I've been a bit busy in the last weeks
on the Ontario-Quebec High Speed Rail Study thread (that is: as busy as you can commit yourself to internet forums when you are taking a full-time Master course...), but I wanted to respond quickly to some of the replies and comments you've made in the meanwhile:
Well that was a quick and detailed analysis, well done! I'm curious about the methodology used for some of those
past studies, as there is quite a variance of up to 33% between them.
Thanks! And lol that's alright, I have little doubt you'll be involved in a significant way in the industry in the future if you so choose.
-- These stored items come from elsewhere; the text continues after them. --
Lemma NodeStep_disappeared (g : FrontendGraph) (st st' : Integration)
    (integrand : FrontendNode.t) (key : DependencyKey) :
  NodeStep g st integrand st' →
  (disappearedNodes st' !! key = disappearedNodes st !! key
   ∨ disappearedNodes st' !! key = None
     ∧ key = FrontendNode.getKey integrand).
Proof.
  intros Hstep. destruct Hstep; simpl; try (by left).
  destruct (decide (key = FrontendNode.getKey integrand)) as [->|Hne].
  - right. by rewrite lookup_delete_eq.
  - left. by rewrite lookup_delete_ne.
Qed.

Lemma NodeStep_disappearedInPlace (g : FrontendGraph) (st st' : Integration)
    (integrand : FrontendNode.t) (swiftDeps : string) :
  swiftDeps ≠ EmptyString → disappearedInPlace swiftDeps st →
  NodeStep g st integrand st' → disappearedInPlace swiftDeps st'.
Proof.
  intros Hne [HG Hd] Hstep. split; [by eapply NodeStep_consistent|].
  intros key p Hp. eapply NodeStep_keeps_place; try done.
  apply Hd. destruct (NodeStep_disappeared g st st' integrand key Hstep)
    as [<-|[Hnone _]]; [exact Hp | congruence].
Qed.

Lemma integrateNodes_disappearedInPlace (g : FrontendGraph)
    (swiftDeps U : string) (l : list FrontendNode.t) (st st' : Integration) :
  U ≠ EmptyString → disappearedInPlace U st →
  forEachM (integrateNode g swiftDeps) st l = Done st' →
  disappearedInPlace U st'.
Proof.
  intros Hne. apply forEachM_invariant.
  intros s a s' _ Hs Hstep%integrateNode_NodeStep.
  by eapply NodeStep_disappearedInPlace.
Qed.

Lemma integrateNodes_keep_place (g : FrontendGraph) (swiftDeps U : string)
    (key : DependencyKey) (p : positive) (l : list FrontendNode.t)
    (st st' : Integration) :
  U ≠ EmptyString → consistent (graph st) →
  find (graph st) U key = Some p →
  forEachM (integrateNode g swiftDeps) st l = Done st' →
  find (graph st') U key = Some p.
Proof.
  intros Hne HG Hp Hrun.
  apply (forEachM_invariant
           (λ st, consistent (graph st) ∧ find (graph st) U key = Some p))
    in Hrun as [_ H]; [exact H | | by split].
  intros s a s' _ [Hs Hps] Hstep%integrateNode_NodeStep. split.
  - by eapply NodeStep_consistent.
  - by eapply NodeStep_keeps_place.
Qed.

Lemma integrateNodes_disappeared_None (g : FrontendGraph)
    (swiftDeps : string) (key : DependencyKey) (l : list FrontendNode.t)
    (st st' : Integration) :
  disappearedNodes st !! key = None →
  forEachM (integrateNode g swiftDeps) st l = Done st' →
  disappearedNodes st' !! key = None.
Proof.
  apply (forEachM_invariant (λ st, disappearedNodes st !! key = None)).
  intros s a s' _ Hs Hstep%integrateNode_NodeStep.
  destruct (NodeStep_disappeared g s s' a key Hstep) as [->|[Hnone _]];
    done.
Qed.

Lemma integrateNodes_disappeared_other (g : FrontendGraph)
    (swiftDeps : string) (key : DependencyKey) (l : list FrontendNode.t)
    (st st' : Integration) :
  (∀ n, n ∈ l → FrontendNode.getKey n ≠ key) →
  forEachM (integrateNode g swiftDeps) st l = Done st' →
  disappearedNodes st' !! key = disappearedNodes st !! key.
Proof.
  intros Hl Hrun.
  apply (forEachM_invariant
           (λ s, disappearedNodes s !! key = disappearedNodes st !! key))
    in Hrun; [exact Hrun | | reflexivity].
  intros s a s' Ha Hs Hstep%integrateNode_NodeStep.
  destruct (NodeStep_disappeared g s s' a key Hstep) as [->|[_ ->]];
    [exact Hs|]. by destruct (Hl a Ha).
Qed.

Lemma removeDisappeared_storeWithin (G0 : DriverGraph) (st st' : Integration)
    (x : DependencyKey * positive) :
  storeWithin (graph st) G0 → removeDisappeared st x = Done st' →
  storeWithin (graph st') G0.
Proof.
  intros Hst (n & Hn & ->)%removeDisappeared_Done q n' Hq. simpl in Hq.
  apply lookup_delete_Some in Hq as [_ Hq]. by apply Hst.
Qed.

(** Removing the disappeared nodes of a file leaves every other place of
    the index as it is. *)
Lemma removeAll_keeps_place (G0 : DriverGraph) (U swiftDeps : string)
    (key : DependencyKey) (p : positive)
    (l : list (DependencyKey * positive)) (st st' : Integration) :
  filedInPlace G0 →
  (∀ x, x ∈ l → find G0 U x.1 = Some x.2 ∧ (U, x.1) ≠ (swiftDeps, key)) →
  storeWithin (graph st) G0 →
  find (graph st) swiftDeps key = Some p →
  forEachM removeDisappeared st l = Done st' →
  find (graph st') swiftDeps key = Some p.
Proof.
  intros HF Hl Hst Hp Hrun. rewrite filedInPlace_lookup in HF.
  apply (forEachM_invariant
           (λ st, storeWithin (graph st) G0
                  ∧ find (graph st) swiftDeps key = Some p))
    in Hrun as [_ H]; [exact H | | by split].
  intros s x s' Hx [Hs Hps] Hstep. split;
    [by eapply removeDisappeared_storeWithin|].
  apply removeDisappeared_Done in Hstep as (n & Hn & ->).
  destruct (Hl x Hx) as [Hfiled Hother].
  destruct (HF _ _ Hfiled) as (n' & Hn' & Hplace).
  rewrite (Hs _ _ Hn) in Hn'. injection Hn' as <-.
  unfold find in *. simpl. rewrite Hplace.
  by rewrite lookup_delete_ne.
Qed.

Lemma removeAll_gone (swiftDeps : string) (key : DependencyKey)
    (l : list (DependencyKey * positive)) (st st' : Integration) :
  find (graph st) swiftDeps key = None ∧ key ∈ changedNodes st →
  forEachM removeDisappeared st l = Done st' →
  find (graph st') swiftDeps key = None ∧ key ∈ changedNodes st'.
Proof.
  apply (forEachM_invariant
           (λ st, find (graph st) swiftDeps key = None
                  ∧ key ∈ changedNodes st)).
  intros s x s' _ [Hnone Hin] (n & Hn & ->)%removeDisappeared_Done.
  unfold find in *. simpl. split.
  - apply lookup_delete_None. by right.
  - set_solver.
Qed.

(** A disappeared node that is still where it was is taken out of the
    index, and its key is reported changed. *)
Lemma removeAll_removes (G0 : DriverGraph) (U : string)
    (key : DependencyKey) (p : positive)
    (l : list (DependencyKey * positive)) (st st' : Integration) :
  filedInPlace G0 → find G0 U key = Some p → (key, p) ∈ l →
  storeWithin (graph st) G0 →
  forEachM removeDisappeared st l = Done st' →
  find (graph st') U key = None ∧ key ∈ changedNodes st'.
Proof.
  intros HF Hp Hin Hst Hrun. rewrite filedInPlace_lookup in HF.
  apply list_elem_of_split in Hin as (l1 & l2 & ->).
  rewrite forEachM_app in Hrun. apply bind_Done in Hrun as (s1 & H1 & Hrun).
  simpl in Hrun. apply bind_Done in Hrun as (s2 & H2 & Hrun).
  apply (forEachM_invariant (λ st, storeWithin (graph st) G0)) in H1;
    [| intros s x s' _; apply removeDisappeared_storeWithin | exact Hst].
  apply removeDisappeared_Done in H2 as (n & Hn & ->). simpl in Hn.
  destruct (HF _ _ Hp) as (n' & Hn' & Hplace).
  rewrite (H1 _ _ Hn) in Hn'. injection Hn' as <-.
  apply (removeAll_gone U key) in Hrun; [exact Hrun|].
  unfold find. simpl. rewrite Hplace. split.
  - apply lookup_delete_eq.
  - injection Hplace as _ ->. set_solver.
Qed.

Lemma fileUnder_is_Some (place : string * DependencyKey) (p : positive)
    (m : gmap (string * DependencyKey) positive) :
  is_Some (fileUnder place p m !! place).
Proof.
  unfold fileUnder. destruct (m !! place) as [q|] eqn:Hq.
  - by exists q.
  - rewrite lookup_insert_eq. by exists p.
Qed.

Lemma storeWithin_refl (G : DriverGraph) : storeWithin G G.
Proof. by intros q n. Qed.

Lemma integrateChanges_Done (G G' : DriverGraph) (g : FrontendGraph)
    (changed : gset DependencyKey) :
  integrateChanges G g = Done (changed, G') →
  ∃ st1 st2,
    forEachM (integrateNode g (getSwiftDepsFromSourceFileProvide g))
      (mkIntegration G
         (nodesOfSwiftDeps G (getSwiftDepsFromSourceFileProvide g)) ∅)
      (allNodes g) = Done st1
    ∧ forEachM removeDisappeared st1 (map_to_list (disappearedNodes st1))
      = Done st2
    ∧ changed = changedNodes st2 ∧ G' = graph st2.
Proof.
  intros H. unfold integrateChanges in H.
  apply bind_Done in H as (st1 & H1 & H).
  apply bind_Done in H as (st2 & H2 & [= <- <-]).
  by exists st1, st2.
Qed.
Btw what program do you use for your charts & graphs? They are very concise.
One explanation for the very low acceleration capabilities
stated for the JetTrain could be of course explained through the footnote on page 13
Transrapid Acceleration Data based on an 8-section trainset; JetTrain Data based on a 5-section trainset (one power car and four coaches)
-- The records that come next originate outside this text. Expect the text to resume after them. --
(** * BRAINAPP: the SQLite <-> Supabase synchronisation service

    A shallow embedding of
      - lib/database.js      (initDatabase, getDb, withRetry),
      - lib/sync-service.js  (class SyncService),
      - repositories/projects.js and repositories/tasks.js
    and the properties of the synchronisation engine checked against it.

    Conventions of the embedding.
      - An async function is a state transformer over [World] that either
        returns a value or throws; effects of a call that throws are kept
        (SQLite statements are not run in a transaction).  Calls do not
        overlap: each runs to its end before the next one starts, and "a
        pass is in flight" is the state in which [syncInProgress] is set.
      - Everything outside the JavaScript process (the Supabase server, the
        device storage that SQLite opens, the clock) is a hidden state of
        an arbitrary type [Ext], driven by the functions of [Outside].
        The general theorems hold for every such behaviour; the runs on
        concrete inputs use the server of [double].
      - A Supabase call resolves to [{data, error}].  In the sync pass a
        rejected promise of the client and a reply with [error] set reach
        the same catch block, so both are [Failed]; the export is
        modelled for a client that resolves every call, as supabase-js
        does unless [throwOnError()] is asked for. *)

From Stdlib Require Import ZArith List String Bool Lia DecimalString Sorted.
Import ListNotations.
Open Scope string_scope.
Open Scope Z_scope.
Open Scope list_scope.

Set Implicit Arguments.

(* ===================================================================== *)
(** ** Values, rows and tables *)
(* ===================================================================== *)

(** A value bound to or read from a SQL statement, or a property of a JS
    record ([undefined] is bound as NULL). *)
Inductive Value : Type :=
  | VNull
  | VInt (z : Z)
  | VText (s : string).

(** A record as JavaScript sees it: an object, keys in column order. *)
Definition Row := list (string * Value).

(** [record[key]] *)
Fixpoint field (key : string) (r : Row) : Value :=
  match r with
  | [] => VNull
  | (k, v) :: r' => if String.eqb key k then v else field key r'
  end.

(** [Object.keys(record)] *)
Definition keys (r : Row) : list string := map fst r.

(** [delete record[key]] *)
Definition delete_key (key : string) (r : Row) : Row :=
  filter (fun kv => negb (String.eqb key (fst kv))) r.

(** [localColumns.includes(key)] *)
Definition includes (cols : list string) (key : string) : bool :=
  existsb (String.eqb key) cols.

(** The integer held by [record.id], when there is one. *)
Definition row_id (r : Row) : option Z :=
  match field "id" r with
  | VInt z => Some z
  | _ => None
  end.

(** SQL [=] between a stored value and a bound parameter: NULL equals
    nothing. *)
Definition sql_eq (a b : Value) : bool :=
  match a, b with
  | VInt x, VInt y => Z.eqb x y
  | VText x, VText y => String.eqb x y
  | _, _ => false
  end.

(** A business table: its rows in rowid order and the largest rowid ever
    handed out (sqlite_sequence, for AUTOINCREMENT). *)
Record Table : Type := mkTable {
  rows : list Row;
  seq : Z
}.

(** A column of the local schema and whether it is NOT NULL. *)
Definition Schema := list (string * bool).

(** The CREATE TABLE statements of [_initDatabase]. *)
Definition schema_of (tableName : string) : option Schema :=
  if String.eqb tableName "projects" then
    Some [("id", false); ("name", true)]
  else if String.eqb tableName "tasks" then
    Some [("id", false); ("project_id", true); ("title", true);
          ("description", false)]
  else if String.eqb tableName "tags" then
    Some [("id", false); ("name", true)]
  else if String.eqb tableName "task_tags" then
    Some [("task_id", true); ("tag_id", true)]
  else None.

Definition has_column (sch : Schema) (c : string) : bool :=
  existsb (fun cn => String.eqb c (fst cn)) sch.

(** [sync_status] only ever holds one of three literals. *)
Inductive SyncStatus : Type := pending | synced | error.

(** A row of [sync_metadata].  The position in the table's list stands
    for the AUTOINCREMENT [id].  [supabase_id] is a TEXT column that
    receives the integer primary keys of the remote tables: SQLite keeps
    such a key as its decimal text, a non-empty string, so the JavaScript
    test [if (change.supabase_id)] holds exactly when the column is not
    NULL.  The column is therefore an [option Z]. *)
Record MetaRow : Type := mkMeta {
  table_name : string;
  record_id : Z;
  sync_status : SyncStatus;
  supabase_id : option Z;
  last_modified : Z;
  created_at : Z;
  updated_at : Z
}.

(** A row of [sync_log]. *)
Record LogRow : Type := mkLog {
  sync_type : string;
  status : string;
  message : string;
  records_synced : nat;
  error_details : option string;
  started_at : Z;
  completed_at : Z
}.

(** The content of projects.db.  The four business tables are created by
    [_initDatabase] before anything else can run; the two sync tables are
    created in a try block of their own and may be missing ([None]). *)
Record DbFile : Type := mkDb {
  projects : Table;
  tasks : Table;
  tags : Table;
  task_tags : Table;
  sync_metadata : option (list MetaRow);
  sync_log : option (list LogRow)
}.

(** [error.message] of a thrown or returned error. *)
Definition Error := string.

(** What a Supabase call resolves to. *)
Inductive Reply (A : Type) : Type :=
  | Data (a : A)
  | Failed (e : Error).
Arguments Data {A} a.
Arguments Failed {A} e.

(** [SYNC_CONFIG.SYNC_STATUS] *)
Inductive Phase : Type := IDLE | SYNCING | SUCCESS | ERROR.

(** What [notifyListeners] hands to each listener. *)
Record Notification : Type := mkNote {
  note_status : Phase;
  note_message : string
}.

(** What [onProgress] receives from [exportAllDataToSupabase]. *)
Record Progress : Type := mkProgress {
  progress_table : string;
  progress_exported : nat;
  progress_total : nat;
  progress_errors : nat
}.

(* ===================================================================== *)
(** ** The world outside the process *)
(* ===================================================================== *)

(** The behaviour of everything the service talks to, over a hidden
    state [Ext].  The Supabase client, [isSupabaseConfigured] and
    [SYNC_CONFIG] come from lib/supabase.js. *)
Record Outside (Ext : Type) : Type := mkOutside {
  (** [isSupabaseConfigured()] *)
  isSupabaseConfigured : bool;
  (** [SYNC_CONFIG.BATCH_SIZE] *)
  BATCH_SIZE : nat;
  (** [supabase.from('projects').select('count').limit(1)] *)
  sb_ping : Ext -> Reply unit * Ext;
  (** [supabase.from(t).select('*')] *)
  sb_select : string -> Ext -> Reply (list Row) * Ext;
  (** [supabase.from(t).select('id').eq('id', v).single()], its [data] *)
  sb_find : string -> Value -> Ext -> option Row * Ext;
  (** [supabase.from(t).insert(r).select().single()] *)
  sb_insert : string -> Row -> Ext -> Reply Row * Ext;
  (** [supabase.from(t).update(r).eq('id', i).select().single()] *)
  sb_update : string -> Row -> Z -> Ext -> Reply Row * Ext;
  (** [supabase.from(t).delete().eq('id', i)] *)
  sb_delete : string -> Z -> Ext -> Reply unit * Ext;
  (** [supabase.from(t).delete().neq('id', 0)] *)
  sb_clear : string -> Ext -> Reply unit * Ext;
  (** [SQLite.openDatabaseAsync('projects.db')]: does it open? *)
  sqlite_open : Ext -> bool * Ext;
  (** what [SQLite.openDatabaseAsync] rejects with when it does not open *)
  sqlite_error : Ext -> Error;
  (** does a CREATE TABLE of a missing sync table go through? *)
  sqlite_create : string -> Ext -> bool * Ext;
  (** [CURRENT_TIMESTAMP], [Date.now()] *)
  now : Ext -> Z
}.

(* ===================================================================== *)
(** ** The state of the process *)
(* ===================================================================== *)

Record World (Ext : Type) : Type := mkWorld {
  (** database.js: is the module variable [db] set? *)
  db : bool;
  (** the database file *)
  file : DbFile;
  (** the SyncService singleton *)
  isOnline : bool;
  syncInProgress : bool;
  lastSyncTime : option Z;
  (** what the sync listeners have been told, oldest first *)
  heard : list Notification;
  (** what the [onProgress] callback has been told, oldest first *)
  reported : list Progress;
  (** the array [SYNC_CONFIG.TABLES], one object shared by every user *)
  TABLES : list string;
  (** the hidden state of the outside *)
  ext : Ext
}.

Arguments db {Ext} w.
Arguments file {Ext} w.
Arguments isOnline {Ext} w.
Arguments syncInProgress {Ext} w.
Arguments lastSyncTime {Ext} w.
Arguments heard {Ext} w.
Arguments reported {Ext} w.
Arguments TABLES {Ext} w.
Arguments ext {Ext} w.

Section Setters.
Context {Ext : Type}.
Implicit Type w : World Ext.

Definition set_db (b : bool) w : World Ext :=
  mkWorld b (file w) (isOnline w) (syncInProgress w) (lastSyncTime w)
          (heard w) (reported w) (TABLES w) (ext w).
Definition set_file (f : DbFile) w : World Ext :=
  mkWorld (db w) f (isOnline w) (syncInProgress w) (lastSyncTime w)
          (heard w) (reported w) (TABLES w) (ext w).
Definition set_isOnline (b : bool) w : World Ext :=
  mkWorld (db w) (file w) b (syncInProgress w) (lastSyncTime w)
          (heard w) (reported w) (TABLES w) (ext w).
Definition set_syncInProgress (b : bool) w : World Ext :=
  mkWorld (db w) (file w) (isOnline w) b (lastSyncTime w)
          (heard w) (reported w) (TABLES w) (ext w).
Definition set_lastSyncTime (t : option Z) w : World Ext :=
  mkWorld (db w) (file w) (isOnline w) (syncInProgress w) t
          (heard w) (reported w) (TABLES w) (ext w).
Definition set_heard (h : list Notification) w : World Ext :=
  mkWorld (db w) (file w) (isOnline w) (syncInProgress w) (lastSyncTime w)
          h (reported w) (TABLES w) (ext w).
Definition set_reported (p : list Progress) w : World Ext :=
  mkWorld (db w) (file w) (isOnline w) (syncInProgress w) (lastSyncTime w)
          (heard w) p (TABLES w) (ext w).
Definition set_TABLES (t : list string) w : World Ext :=
  mkWorld (db w) (file w) (isOnline w) (syncInProgress w) (lastSyncTime w)
          (heard w) (reported w) t (ext w).
Definition set_ext (e : Ext) w : World Ext :=
  mkWorld (db w) (file w) (isOnline w) (syncInProgress w) (lastSyncTime w)
          (heard w) (reported w) (TABLES w) e.
End Setters.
whereas page 15 clearly deals (when it comes to vehicle weight and train length) with a train consisting of 2 locomotives and 6 passenger cars. This inconsistency in methodology comes of course handy if you compare a Maglev (Transrapid) with conventional rail (JetTrain) in a report made by the American Magline Group…
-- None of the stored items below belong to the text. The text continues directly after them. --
(** The parts run concurrently, each changing the shared state once, when
    it ends; [order] lists the part indexes in the order in which they end.
    [None] when some part has not ended on its ticks. *)
Fixpoint runParts (uploadId : string) (parts : list PartInfo)
    (ticksOf : nat → list Tick) (order : list nat)
    (state : UploadStateData) (log : list UploadProgressEvent)
    : option (UploadStateData * list UploadProgressEvent) :=
  match order with
  | [] => Some (state, log)
  | index :: rest =>
    match parts !! index with
    | None => runParts uploadId parts ticksOf rest state log
    | Some part =>
      match uploadPart uploadId part (ticksOf (partNumber part)) state with
      | None => None
      | Some run =>
        runParts uploadId parts ticksOf rest (stateAfter run)
          (log ++ emitted run)
      end
    end
  end.

(** Whether some part of the run finds the coroutine cancelled: the
    [awaitAll()] of [performUpload] then throws the
    [CancellationException]. *)
Fixpoint seesCancellation (uploadId : string) (parts : list PartInfo)
    (ticksOf : nat → list Tick) (order : list nat)
    (state : UploadStateData) : bool :=
  match order with
  | [] => false
  | index :: rest =>
    match parts !! index with
    | None => seesCancellation uploadId parts ticksOf rest state
    | Some part =>
      match uploadPart uploadId part (ticksOf (partNumber part)) state with
      | None => false
      | Some run =>
        cancelled run
        || seesCancellation uploadId parts ticksOf rest (stateAfter run)
      end
    end
  end.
As for my tables and graphs, I principally use Excel to create them and make then a screenshot which I crop in Paint. For maps, I use Google Earth and whenever I need to add texts, labels or arrows, I use
Paint.NET since it has the ability to work on multiple layers and therefore allows to revert any modifications without damaging the background image…
Before they figure out what route to take they should first be deciding how this route will be run.
If this is VIA, then what happens to the current old Kitchener/London and Hamilton/London routes. Will those in between residents now have no service? VIA won't go for this line if they have to keep the other 2 current lines running.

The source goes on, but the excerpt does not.